DATA SUPPLIED:

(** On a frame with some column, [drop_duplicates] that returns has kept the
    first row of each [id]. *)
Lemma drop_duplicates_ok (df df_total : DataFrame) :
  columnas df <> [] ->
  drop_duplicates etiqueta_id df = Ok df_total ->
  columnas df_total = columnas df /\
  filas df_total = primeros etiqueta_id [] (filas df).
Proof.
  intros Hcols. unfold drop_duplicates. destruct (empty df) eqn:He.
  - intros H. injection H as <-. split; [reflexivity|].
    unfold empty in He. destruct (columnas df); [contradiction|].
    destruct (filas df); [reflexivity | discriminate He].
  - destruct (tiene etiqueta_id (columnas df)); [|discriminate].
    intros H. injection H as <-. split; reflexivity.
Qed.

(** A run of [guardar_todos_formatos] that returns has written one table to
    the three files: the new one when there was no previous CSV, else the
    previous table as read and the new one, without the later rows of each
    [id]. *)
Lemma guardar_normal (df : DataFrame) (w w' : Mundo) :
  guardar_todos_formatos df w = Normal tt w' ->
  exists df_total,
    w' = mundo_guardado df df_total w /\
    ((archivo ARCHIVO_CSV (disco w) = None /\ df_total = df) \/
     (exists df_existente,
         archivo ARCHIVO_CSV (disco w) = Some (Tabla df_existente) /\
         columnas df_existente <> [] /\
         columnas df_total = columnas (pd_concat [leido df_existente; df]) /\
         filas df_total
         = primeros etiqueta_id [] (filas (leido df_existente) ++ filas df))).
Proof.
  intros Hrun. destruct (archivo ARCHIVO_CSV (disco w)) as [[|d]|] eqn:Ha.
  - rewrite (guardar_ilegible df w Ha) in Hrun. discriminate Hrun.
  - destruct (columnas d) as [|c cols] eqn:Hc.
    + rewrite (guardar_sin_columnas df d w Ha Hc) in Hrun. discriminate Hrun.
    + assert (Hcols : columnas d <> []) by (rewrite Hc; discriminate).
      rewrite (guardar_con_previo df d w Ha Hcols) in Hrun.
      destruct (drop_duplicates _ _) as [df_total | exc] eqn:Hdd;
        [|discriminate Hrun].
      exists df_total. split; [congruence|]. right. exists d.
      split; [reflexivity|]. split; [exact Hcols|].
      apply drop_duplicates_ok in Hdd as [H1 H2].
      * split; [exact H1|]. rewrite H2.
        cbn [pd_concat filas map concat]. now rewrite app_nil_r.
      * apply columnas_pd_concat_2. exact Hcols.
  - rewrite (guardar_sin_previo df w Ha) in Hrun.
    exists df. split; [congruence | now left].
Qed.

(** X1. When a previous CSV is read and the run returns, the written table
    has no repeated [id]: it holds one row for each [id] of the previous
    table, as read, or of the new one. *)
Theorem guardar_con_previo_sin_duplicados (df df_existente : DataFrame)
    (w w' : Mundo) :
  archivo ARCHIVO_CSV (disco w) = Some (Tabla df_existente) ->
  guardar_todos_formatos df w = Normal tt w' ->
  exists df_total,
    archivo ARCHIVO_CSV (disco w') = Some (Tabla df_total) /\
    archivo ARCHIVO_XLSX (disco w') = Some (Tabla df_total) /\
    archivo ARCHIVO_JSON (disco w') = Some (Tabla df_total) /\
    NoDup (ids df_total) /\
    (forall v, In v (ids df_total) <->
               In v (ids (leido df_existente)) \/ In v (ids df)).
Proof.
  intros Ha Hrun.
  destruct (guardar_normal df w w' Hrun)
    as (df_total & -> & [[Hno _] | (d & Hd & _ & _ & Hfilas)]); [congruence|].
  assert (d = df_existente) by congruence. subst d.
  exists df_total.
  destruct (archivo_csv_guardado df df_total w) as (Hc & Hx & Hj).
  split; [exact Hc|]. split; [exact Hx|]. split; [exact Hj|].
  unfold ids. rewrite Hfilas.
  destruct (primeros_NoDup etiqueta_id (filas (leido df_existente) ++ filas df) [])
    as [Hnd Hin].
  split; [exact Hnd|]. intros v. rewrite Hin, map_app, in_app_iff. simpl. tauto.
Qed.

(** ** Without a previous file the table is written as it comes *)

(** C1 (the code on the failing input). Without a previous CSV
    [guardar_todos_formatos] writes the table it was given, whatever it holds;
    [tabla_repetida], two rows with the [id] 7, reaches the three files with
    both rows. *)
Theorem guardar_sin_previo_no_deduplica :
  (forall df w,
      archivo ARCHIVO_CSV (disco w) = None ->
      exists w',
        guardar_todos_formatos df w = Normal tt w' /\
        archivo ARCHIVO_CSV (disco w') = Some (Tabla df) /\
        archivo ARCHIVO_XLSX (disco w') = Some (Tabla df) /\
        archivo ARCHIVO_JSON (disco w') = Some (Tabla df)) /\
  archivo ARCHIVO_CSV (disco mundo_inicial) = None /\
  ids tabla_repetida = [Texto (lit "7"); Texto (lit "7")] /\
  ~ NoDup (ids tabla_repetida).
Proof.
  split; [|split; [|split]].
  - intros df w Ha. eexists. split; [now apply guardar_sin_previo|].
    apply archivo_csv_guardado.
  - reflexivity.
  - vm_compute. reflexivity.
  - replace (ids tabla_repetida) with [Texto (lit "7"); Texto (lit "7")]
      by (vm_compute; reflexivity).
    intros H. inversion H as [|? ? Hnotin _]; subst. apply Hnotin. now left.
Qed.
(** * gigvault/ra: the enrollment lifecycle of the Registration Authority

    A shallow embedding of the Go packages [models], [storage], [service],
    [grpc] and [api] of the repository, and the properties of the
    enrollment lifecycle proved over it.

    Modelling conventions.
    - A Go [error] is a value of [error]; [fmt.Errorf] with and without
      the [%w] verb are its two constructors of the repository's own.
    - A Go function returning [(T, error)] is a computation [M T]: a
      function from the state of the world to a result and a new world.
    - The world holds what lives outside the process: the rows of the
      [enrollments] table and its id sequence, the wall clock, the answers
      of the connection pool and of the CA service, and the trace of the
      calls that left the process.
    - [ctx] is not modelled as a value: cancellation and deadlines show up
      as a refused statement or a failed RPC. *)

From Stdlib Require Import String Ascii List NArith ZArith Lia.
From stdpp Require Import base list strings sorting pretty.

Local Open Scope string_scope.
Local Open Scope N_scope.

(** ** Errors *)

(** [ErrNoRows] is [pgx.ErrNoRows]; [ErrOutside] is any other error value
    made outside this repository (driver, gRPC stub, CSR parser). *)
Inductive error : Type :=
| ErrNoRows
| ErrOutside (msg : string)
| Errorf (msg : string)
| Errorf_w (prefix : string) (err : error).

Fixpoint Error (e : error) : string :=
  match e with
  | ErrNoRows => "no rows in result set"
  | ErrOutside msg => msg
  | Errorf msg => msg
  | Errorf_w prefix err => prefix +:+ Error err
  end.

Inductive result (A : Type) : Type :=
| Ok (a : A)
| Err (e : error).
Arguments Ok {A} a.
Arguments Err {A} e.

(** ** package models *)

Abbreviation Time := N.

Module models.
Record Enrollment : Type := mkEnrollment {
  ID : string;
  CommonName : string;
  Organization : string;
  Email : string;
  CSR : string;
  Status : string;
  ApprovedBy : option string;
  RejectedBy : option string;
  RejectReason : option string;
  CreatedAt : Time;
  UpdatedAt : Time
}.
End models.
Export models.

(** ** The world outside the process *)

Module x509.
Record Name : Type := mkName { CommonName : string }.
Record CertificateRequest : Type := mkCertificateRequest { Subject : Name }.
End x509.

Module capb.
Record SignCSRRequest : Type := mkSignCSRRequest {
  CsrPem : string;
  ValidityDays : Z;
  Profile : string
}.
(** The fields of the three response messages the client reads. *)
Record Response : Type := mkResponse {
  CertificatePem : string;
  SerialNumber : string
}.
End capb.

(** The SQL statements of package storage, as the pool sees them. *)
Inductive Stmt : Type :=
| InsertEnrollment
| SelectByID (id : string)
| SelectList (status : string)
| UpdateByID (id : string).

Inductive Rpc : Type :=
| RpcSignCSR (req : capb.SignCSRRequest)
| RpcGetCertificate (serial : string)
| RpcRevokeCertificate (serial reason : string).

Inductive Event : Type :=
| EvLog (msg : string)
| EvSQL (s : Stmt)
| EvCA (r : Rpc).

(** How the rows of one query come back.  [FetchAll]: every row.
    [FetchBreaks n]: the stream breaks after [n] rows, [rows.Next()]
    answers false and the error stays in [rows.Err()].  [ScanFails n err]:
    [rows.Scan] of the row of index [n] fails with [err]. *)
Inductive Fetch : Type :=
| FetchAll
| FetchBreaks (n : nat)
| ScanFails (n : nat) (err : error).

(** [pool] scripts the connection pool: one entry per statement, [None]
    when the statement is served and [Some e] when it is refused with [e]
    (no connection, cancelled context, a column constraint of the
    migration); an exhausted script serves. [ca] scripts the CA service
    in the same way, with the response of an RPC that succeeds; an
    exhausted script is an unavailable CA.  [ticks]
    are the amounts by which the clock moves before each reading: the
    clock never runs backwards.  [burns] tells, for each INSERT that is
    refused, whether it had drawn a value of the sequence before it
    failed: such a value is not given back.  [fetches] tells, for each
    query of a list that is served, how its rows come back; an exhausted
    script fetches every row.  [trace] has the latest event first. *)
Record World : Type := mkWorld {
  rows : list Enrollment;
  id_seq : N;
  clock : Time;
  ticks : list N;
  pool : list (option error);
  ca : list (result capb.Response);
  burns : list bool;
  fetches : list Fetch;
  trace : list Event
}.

TASK DESCRIPTION: Would you please repeat exactly the lines above, starting at the line with "Inductive Event : Type" and stopping at the line with "answers false and", both included?

EXERCISE RESULT:
Inductive Event : Type :=
| EvLog (msg : string)
| EvSQL (s : Stmt)
| EvCA (r : Rpc).

(** How the rows of one query come back.  [FetchAll]: every row.
    [FetchBreaks n]: the stream breaks after [n] rows, [rows.Next()]
    answers false and the error stays in [rows.Err()].  [ScanFails n err]:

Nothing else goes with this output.